Task brief
Retype the material exactly, ending with the line containing "rewrite Hn, Hv, Hb.".

──────── Exercise data ────────

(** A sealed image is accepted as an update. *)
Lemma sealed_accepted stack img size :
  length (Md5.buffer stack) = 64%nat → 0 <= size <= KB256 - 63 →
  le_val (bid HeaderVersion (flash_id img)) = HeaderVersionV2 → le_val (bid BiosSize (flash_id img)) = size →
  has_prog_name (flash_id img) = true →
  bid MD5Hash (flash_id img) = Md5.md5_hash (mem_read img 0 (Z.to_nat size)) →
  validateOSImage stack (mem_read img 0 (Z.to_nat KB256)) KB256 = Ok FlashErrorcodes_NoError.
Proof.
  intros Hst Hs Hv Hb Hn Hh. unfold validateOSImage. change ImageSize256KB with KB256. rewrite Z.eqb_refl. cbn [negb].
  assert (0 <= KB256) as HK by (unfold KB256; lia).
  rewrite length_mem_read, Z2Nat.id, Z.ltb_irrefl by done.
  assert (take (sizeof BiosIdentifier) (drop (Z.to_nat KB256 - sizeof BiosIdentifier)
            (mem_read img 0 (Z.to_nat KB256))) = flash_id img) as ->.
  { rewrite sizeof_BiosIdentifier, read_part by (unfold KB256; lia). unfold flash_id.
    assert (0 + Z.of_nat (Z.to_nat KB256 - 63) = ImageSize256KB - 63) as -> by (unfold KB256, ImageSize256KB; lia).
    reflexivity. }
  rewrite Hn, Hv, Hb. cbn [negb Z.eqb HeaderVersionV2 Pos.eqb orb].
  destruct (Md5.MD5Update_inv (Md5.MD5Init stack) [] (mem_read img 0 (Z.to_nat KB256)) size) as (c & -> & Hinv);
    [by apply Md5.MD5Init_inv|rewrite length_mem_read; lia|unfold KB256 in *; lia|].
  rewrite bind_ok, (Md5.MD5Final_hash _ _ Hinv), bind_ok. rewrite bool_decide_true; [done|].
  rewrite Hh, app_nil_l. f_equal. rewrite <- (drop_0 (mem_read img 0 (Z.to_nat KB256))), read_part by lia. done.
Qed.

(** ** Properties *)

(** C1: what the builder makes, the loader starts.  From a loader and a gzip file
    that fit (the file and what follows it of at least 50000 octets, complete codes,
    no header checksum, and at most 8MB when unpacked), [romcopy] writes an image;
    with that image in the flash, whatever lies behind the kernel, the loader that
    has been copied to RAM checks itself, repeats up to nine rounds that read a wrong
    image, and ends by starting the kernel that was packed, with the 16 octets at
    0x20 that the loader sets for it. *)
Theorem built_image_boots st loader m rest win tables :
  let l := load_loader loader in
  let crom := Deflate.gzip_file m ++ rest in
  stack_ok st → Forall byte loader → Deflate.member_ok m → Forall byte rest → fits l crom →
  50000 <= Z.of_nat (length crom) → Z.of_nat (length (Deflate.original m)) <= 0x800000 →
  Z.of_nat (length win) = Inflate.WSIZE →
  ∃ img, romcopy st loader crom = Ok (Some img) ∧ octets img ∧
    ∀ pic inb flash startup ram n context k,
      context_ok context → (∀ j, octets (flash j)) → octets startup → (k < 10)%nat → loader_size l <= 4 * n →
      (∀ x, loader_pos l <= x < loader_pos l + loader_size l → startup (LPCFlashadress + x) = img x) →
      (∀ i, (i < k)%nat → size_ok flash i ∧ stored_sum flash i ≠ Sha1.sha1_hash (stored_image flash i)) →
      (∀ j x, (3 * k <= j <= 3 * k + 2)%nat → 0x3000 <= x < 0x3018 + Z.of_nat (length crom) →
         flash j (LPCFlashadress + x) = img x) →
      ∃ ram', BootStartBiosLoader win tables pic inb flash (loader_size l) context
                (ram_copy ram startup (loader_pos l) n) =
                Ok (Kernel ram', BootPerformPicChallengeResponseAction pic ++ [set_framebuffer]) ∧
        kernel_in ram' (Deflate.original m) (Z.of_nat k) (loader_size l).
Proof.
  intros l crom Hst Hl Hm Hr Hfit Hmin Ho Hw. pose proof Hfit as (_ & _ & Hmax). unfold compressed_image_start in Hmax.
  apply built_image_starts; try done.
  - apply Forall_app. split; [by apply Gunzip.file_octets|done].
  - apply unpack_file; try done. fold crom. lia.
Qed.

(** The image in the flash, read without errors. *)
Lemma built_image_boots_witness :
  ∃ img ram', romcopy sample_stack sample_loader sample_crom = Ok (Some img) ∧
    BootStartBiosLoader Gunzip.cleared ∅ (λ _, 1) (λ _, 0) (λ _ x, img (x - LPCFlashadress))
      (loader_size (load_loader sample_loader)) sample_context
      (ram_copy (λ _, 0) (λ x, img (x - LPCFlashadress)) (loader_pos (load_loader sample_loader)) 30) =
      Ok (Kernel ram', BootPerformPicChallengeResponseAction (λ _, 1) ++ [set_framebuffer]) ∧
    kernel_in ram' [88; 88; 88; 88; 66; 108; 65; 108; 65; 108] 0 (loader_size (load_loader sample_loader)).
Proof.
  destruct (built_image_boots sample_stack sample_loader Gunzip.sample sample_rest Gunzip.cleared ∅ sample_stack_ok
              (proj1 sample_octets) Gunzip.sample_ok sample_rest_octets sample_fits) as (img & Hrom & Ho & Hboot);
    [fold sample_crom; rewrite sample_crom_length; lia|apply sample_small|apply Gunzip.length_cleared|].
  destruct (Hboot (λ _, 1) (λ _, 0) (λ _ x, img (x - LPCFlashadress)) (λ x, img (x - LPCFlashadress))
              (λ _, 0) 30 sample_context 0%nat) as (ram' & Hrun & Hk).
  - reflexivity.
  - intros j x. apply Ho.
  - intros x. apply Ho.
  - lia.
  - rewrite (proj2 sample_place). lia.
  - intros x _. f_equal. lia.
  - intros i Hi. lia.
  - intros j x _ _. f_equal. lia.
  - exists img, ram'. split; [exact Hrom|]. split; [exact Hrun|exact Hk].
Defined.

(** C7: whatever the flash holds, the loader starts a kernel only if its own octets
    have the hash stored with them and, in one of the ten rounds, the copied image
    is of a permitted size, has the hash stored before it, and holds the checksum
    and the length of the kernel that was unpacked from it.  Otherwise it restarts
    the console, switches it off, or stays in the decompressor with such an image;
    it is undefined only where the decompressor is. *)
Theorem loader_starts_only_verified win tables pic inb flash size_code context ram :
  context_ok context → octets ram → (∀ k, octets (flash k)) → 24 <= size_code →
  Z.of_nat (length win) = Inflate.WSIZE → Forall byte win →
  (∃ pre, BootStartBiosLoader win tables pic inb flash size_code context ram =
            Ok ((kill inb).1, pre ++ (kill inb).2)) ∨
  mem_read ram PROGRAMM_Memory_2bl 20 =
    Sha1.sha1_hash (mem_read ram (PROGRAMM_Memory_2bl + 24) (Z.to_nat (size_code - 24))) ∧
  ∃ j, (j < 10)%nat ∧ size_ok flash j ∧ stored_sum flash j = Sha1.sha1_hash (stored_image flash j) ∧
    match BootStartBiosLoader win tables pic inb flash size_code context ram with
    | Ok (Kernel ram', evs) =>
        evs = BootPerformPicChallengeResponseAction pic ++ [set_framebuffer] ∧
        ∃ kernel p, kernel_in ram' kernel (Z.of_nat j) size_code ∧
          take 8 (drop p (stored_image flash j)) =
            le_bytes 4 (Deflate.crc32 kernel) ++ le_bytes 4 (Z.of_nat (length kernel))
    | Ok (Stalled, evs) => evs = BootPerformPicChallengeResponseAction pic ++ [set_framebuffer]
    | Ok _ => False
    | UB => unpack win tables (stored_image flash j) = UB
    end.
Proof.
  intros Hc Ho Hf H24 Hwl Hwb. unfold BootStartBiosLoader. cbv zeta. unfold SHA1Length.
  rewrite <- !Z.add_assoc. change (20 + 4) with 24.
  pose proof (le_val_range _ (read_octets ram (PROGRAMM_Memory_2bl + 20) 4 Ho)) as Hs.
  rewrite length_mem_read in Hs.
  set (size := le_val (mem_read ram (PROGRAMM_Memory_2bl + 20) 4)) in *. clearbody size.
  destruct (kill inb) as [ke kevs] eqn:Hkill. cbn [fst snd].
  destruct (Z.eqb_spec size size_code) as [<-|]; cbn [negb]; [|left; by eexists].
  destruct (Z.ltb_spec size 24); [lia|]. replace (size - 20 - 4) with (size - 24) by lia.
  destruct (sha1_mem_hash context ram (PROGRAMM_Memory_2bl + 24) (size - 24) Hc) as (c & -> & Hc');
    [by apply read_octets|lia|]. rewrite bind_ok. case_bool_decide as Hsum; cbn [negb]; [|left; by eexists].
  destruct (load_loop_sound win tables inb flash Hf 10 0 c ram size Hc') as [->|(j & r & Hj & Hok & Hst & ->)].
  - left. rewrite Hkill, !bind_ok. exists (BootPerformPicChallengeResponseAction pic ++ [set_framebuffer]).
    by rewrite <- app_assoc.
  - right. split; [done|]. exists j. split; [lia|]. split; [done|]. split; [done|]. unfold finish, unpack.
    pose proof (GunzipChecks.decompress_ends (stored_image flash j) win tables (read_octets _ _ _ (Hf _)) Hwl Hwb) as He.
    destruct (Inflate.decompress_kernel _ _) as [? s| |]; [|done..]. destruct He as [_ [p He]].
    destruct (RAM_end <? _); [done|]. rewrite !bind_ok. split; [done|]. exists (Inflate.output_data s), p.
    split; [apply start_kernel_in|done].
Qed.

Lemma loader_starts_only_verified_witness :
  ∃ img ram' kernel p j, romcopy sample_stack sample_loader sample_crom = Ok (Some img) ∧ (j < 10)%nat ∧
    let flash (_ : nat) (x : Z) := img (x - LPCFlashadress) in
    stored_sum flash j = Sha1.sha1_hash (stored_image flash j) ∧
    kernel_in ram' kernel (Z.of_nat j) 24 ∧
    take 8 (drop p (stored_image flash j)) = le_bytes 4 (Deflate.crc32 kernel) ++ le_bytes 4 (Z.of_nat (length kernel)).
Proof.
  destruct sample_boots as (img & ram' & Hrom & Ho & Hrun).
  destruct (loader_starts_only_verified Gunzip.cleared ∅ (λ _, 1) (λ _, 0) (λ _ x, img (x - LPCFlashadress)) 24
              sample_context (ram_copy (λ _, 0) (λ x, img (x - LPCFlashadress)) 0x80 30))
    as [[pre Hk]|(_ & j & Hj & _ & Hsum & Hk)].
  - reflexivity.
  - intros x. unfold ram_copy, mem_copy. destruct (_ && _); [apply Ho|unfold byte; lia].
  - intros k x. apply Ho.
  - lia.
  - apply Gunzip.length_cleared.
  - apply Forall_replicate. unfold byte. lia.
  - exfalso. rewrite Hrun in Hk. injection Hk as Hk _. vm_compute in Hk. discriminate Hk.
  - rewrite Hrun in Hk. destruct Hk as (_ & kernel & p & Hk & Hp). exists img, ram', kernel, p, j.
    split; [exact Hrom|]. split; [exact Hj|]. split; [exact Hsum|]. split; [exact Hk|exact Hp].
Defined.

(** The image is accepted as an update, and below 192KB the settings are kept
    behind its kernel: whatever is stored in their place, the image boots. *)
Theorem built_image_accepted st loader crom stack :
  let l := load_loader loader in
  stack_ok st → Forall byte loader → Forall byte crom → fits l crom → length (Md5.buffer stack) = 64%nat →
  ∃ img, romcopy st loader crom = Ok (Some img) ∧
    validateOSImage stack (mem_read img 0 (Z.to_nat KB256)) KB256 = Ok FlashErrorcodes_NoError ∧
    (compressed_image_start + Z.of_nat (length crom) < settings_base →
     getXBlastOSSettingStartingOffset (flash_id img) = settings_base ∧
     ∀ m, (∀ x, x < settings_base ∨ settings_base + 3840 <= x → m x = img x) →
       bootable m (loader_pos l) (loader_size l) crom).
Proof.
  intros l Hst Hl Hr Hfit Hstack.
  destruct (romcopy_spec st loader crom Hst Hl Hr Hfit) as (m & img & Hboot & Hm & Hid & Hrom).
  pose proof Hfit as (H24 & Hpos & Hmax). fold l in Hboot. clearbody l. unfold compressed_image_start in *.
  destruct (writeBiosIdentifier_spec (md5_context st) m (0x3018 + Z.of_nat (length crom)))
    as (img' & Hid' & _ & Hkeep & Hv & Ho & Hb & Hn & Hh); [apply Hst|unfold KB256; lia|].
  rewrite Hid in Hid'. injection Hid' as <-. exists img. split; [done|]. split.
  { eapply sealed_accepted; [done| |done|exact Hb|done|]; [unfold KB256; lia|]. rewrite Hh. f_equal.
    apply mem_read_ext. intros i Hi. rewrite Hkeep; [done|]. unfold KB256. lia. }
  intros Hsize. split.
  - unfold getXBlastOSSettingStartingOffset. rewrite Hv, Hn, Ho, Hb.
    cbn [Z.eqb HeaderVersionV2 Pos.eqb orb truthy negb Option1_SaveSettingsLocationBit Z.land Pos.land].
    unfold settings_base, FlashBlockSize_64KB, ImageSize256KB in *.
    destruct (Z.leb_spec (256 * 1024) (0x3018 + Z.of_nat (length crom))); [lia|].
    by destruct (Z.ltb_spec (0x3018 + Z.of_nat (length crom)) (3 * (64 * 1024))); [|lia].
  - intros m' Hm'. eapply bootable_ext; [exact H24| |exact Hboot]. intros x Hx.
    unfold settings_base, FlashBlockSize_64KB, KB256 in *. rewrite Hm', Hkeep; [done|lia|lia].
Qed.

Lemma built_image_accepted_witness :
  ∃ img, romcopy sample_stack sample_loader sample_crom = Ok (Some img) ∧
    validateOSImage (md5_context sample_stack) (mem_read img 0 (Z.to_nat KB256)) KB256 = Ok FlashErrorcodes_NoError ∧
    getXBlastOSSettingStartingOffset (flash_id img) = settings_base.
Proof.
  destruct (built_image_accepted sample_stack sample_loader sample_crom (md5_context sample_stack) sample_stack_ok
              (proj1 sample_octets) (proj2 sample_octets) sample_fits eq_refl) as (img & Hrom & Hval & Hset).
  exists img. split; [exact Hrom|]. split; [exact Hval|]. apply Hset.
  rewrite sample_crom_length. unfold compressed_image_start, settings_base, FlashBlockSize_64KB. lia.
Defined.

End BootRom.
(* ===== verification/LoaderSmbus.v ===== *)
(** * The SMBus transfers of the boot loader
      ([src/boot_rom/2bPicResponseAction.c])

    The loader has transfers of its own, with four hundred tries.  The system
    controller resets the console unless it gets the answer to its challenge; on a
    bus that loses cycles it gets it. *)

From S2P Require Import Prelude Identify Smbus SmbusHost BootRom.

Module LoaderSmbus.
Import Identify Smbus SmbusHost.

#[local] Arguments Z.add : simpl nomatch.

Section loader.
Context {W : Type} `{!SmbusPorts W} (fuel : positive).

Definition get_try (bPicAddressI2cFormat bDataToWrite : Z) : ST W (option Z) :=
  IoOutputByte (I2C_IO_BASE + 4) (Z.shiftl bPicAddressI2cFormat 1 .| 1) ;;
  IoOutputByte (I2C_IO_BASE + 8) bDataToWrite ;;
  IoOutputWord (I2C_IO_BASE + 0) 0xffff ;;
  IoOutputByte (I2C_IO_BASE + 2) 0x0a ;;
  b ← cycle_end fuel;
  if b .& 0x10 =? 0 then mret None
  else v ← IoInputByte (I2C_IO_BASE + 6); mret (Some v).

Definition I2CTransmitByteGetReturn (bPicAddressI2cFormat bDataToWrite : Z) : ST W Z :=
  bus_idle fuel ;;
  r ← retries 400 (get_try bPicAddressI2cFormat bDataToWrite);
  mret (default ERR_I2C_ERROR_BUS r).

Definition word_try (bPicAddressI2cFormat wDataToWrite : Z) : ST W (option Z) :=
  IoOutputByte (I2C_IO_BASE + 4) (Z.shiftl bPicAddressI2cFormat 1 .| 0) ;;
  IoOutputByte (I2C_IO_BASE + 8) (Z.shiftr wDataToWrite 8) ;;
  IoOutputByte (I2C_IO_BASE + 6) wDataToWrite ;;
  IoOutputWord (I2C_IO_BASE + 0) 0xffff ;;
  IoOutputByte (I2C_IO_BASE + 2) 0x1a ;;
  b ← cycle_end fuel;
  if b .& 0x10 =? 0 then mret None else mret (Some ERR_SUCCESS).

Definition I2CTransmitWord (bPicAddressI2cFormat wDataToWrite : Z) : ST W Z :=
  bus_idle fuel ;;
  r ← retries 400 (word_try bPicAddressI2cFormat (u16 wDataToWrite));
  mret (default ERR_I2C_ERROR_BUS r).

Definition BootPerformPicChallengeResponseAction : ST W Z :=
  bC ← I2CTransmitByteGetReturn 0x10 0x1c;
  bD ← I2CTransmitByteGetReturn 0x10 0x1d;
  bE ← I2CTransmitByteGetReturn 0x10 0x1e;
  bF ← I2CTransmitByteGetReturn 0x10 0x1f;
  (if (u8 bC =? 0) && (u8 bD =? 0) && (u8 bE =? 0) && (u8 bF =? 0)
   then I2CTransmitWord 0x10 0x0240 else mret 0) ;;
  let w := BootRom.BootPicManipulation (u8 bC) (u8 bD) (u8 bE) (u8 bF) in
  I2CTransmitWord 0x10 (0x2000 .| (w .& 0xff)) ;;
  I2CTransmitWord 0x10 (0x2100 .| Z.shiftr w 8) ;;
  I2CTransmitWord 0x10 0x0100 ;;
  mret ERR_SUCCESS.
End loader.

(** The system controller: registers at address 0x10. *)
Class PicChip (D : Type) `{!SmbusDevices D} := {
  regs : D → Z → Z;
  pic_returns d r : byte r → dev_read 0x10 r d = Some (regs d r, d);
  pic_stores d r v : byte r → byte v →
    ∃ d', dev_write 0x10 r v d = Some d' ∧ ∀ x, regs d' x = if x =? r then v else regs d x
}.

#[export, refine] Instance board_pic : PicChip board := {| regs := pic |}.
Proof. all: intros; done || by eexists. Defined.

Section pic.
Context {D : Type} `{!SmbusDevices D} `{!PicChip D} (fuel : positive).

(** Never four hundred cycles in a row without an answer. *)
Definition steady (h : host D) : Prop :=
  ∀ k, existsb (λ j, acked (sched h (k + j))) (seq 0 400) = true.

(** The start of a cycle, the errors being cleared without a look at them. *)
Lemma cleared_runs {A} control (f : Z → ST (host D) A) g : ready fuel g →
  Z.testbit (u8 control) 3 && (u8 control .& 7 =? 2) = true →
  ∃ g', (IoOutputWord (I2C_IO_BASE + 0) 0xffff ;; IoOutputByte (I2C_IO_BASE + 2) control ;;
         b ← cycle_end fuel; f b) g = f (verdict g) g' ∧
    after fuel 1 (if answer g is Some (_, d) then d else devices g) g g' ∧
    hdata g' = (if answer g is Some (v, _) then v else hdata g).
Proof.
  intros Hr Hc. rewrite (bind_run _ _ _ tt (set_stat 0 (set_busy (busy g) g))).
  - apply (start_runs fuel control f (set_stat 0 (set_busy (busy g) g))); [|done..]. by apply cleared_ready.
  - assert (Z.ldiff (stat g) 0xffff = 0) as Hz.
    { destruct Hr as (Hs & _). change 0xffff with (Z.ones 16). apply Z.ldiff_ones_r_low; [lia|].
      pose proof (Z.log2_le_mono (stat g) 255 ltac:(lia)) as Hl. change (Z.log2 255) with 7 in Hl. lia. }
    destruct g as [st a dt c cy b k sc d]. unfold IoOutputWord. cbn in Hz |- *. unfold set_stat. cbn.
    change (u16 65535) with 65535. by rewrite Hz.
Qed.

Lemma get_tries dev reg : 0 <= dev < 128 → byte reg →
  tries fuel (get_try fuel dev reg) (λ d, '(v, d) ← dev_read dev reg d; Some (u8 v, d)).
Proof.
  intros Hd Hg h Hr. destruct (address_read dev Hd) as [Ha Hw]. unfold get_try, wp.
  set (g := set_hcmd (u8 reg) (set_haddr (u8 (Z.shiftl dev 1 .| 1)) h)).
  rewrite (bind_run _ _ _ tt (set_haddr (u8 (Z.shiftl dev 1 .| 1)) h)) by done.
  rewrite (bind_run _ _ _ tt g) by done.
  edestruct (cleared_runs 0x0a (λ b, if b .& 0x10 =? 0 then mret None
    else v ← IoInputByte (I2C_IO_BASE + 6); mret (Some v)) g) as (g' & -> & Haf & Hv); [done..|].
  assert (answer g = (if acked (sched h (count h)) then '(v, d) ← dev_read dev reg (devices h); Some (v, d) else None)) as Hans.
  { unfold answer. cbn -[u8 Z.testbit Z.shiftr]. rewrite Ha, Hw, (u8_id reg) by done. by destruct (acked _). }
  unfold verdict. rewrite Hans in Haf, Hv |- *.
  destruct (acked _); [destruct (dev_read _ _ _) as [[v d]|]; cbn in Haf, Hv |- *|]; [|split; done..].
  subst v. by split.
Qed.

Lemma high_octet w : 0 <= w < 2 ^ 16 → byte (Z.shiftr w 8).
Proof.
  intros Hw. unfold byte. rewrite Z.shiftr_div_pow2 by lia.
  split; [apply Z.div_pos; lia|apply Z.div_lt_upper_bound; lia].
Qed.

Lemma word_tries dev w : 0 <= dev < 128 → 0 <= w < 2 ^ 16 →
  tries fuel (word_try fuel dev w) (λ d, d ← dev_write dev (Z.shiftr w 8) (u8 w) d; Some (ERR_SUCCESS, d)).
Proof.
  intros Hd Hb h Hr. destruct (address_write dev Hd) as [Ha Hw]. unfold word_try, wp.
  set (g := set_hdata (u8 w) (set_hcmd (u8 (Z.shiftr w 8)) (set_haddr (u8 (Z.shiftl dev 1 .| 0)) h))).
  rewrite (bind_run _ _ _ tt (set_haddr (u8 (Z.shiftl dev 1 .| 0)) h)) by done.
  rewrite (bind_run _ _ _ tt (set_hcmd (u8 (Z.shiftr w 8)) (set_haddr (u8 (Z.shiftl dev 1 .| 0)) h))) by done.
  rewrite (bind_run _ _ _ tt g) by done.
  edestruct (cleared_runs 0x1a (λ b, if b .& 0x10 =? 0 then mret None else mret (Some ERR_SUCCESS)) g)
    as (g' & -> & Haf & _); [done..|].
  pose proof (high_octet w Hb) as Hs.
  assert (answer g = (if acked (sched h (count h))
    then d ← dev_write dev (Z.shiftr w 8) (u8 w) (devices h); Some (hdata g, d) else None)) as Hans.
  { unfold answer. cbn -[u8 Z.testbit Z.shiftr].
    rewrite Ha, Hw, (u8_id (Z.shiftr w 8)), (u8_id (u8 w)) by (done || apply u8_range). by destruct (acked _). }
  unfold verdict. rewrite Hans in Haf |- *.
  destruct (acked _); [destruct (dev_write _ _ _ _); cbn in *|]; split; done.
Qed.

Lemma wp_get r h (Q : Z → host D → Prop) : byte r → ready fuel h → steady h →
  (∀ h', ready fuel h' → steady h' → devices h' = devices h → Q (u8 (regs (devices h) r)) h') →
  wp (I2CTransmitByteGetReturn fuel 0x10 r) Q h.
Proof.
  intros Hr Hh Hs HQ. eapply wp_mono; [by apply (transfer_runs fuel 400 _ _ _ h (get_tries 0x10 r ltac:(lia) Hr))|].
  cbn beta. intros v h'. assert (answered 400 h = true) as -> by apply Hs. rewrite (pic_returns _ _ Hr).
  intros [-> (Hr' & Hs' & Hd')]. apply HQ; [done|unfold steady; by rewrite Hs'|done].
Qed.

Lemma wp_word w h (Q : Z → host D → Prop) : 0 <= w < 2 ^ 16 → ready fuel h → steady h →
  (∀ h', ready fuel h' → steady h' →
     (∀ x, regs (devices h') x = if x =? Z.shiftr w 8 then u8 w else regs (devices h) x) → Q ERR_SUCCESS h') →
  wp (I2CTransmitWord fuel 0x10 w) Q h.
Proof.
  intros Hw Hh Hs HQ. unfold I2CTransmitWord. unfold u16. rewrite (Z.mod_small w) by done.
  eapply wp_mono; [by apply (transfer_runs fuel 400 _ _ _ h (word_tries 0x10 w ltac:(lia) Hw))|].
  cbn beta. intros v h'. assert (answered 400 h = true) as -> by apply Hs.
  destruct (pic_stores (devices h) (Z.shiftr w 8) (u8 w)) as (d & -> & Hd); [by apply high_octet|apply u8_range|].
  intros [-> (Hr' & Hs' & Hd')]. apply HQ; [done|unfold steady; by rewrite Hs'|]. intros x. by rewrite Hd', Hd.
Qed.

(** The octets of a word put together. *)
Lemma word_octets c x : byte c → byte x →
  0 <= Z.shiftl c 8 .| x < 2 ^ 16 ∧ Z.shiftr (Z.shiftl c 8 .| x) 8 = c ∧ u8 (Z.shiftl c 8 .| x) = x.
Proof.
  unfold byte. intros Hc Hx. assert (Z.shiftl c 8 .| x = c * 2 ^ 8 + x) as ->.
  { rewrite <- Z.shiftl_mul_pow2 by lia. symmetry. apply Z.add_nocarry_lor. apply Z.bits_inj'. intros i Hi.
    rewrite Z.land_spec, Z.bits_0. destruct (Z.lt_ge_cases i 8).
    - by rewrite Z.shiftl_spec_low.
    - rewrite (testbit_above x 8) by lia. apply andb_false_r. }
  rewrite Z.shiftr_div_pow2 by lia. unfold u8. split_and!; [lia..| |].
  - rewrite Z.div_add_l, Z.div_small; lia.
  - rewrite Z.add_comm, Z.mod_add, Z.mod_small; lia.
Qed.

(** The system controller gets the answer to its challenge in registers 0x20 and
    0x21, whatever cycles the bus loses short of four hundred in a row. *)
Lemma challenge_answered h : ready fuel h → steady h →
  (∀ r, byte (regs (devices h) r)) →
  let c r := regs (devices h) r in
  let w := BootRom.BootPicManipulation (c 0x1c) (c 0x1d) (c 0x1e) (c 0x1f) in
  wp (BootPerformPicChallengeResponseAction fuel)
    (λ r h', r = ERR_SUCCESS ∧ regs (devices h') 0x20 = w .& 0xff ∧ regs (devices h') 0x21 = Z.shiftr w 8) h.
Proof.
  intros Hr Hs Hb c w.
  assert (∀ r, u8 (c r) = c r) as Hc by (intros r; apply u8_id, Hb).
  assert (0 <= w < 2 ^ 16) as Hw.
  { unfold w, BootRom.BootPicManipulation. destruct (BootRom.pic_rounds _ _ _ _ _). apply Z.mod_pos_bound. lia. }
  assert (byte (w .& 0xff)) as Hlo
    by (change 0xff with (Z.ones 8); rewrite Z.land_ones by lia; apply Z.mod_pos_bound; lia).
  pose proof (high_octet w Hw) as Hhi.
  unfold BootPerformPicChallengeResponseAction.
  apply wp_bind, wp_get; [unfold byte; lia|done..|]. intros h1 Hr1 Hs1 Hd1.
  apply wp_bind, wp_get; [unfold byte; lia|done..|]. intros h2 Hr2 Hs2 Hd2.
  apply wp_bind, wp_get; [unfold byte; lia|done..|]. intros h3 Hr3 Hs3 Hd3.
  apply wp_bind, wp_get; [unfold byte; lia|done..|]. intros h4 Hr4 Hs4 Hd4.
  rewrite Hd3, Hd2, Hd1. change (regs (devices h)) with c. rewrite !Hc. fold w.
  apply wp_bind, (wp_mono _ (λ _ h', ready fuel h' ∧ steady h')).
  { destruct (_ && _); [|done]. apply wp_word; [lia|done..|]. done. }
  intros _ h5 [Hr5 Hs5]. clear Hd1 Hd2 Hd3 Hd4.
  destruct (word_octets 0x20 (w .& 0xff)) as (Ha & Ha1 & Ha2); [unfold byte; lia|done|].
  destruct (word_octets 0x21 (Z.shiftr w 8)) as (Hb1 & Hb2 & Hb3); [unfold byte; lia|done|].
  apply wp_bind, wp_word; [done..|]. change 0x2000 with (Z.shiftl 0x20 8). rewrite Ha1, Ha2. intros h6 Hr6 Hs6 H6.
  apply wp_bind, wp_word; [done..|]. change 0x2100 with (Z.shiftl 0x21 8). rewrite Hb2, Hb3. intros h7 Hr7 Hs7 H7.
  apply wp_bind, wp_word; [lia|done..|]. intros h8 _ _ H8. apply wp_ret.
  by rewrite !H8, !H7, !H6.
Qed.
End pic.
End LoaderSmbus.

────────

Solution to this task
(** A sealed image is accepted as an update. *)
Lemma sealed_accepted stack img size :
  length (Md5.buffer stack) = 64%nat → 0 <= size <= KB256 - 63 →
  le_val (bid HeaderVersion (flash_id img)) = HeaderVersionV2 → le_val (bid BiosSize (flash_id img)) = size →
  has_prog_name (flash_id img) = true →
  bid MD5Hash (flash_id img) = Md5.md5_hash (mem_read img 0 (Z.to_nat size)) →
  validateOSImage stack (mem_read img 0 (Z.to_nat KB256)) KB256 = Ok FlashErrorcodes_NoError.
Proof.
  intros Hst Hs Hv Hb Hn Hh. unfold validateOSImage. change ImageSize256KB with KB256. rewrite Z.eqb_refl. cbn [negb].
  assert (0 <= KB256) as HK by (unfold KB256; lia).
  rewrite length_mem_read, Z2Nat.id, Z.ltb_irrefl by done.
  assert (take (sizeof BiosIdentifier) (drop (Z.to_nat KB256 - sizeof BiosIdentifier)
            (mem_read img 0 (Z.to_nat KB256))) = flash_id img) as ->.
  { rewrite sizeof_BiosIdentifier, read_part by (unfold KB256; lia). unfold flash_id.
    assert (0 + Z.of_nat (Z.to_nat KB256 - 63) = ImageSize256KB - 63) as -> by (unfold KB256, ImageSize256KB; lia).
    reflexivity. }
  rewrite Hn, Hv, Hb. cbn [negb Z.eqb HeaderVersionV2 Pos.eqb orb].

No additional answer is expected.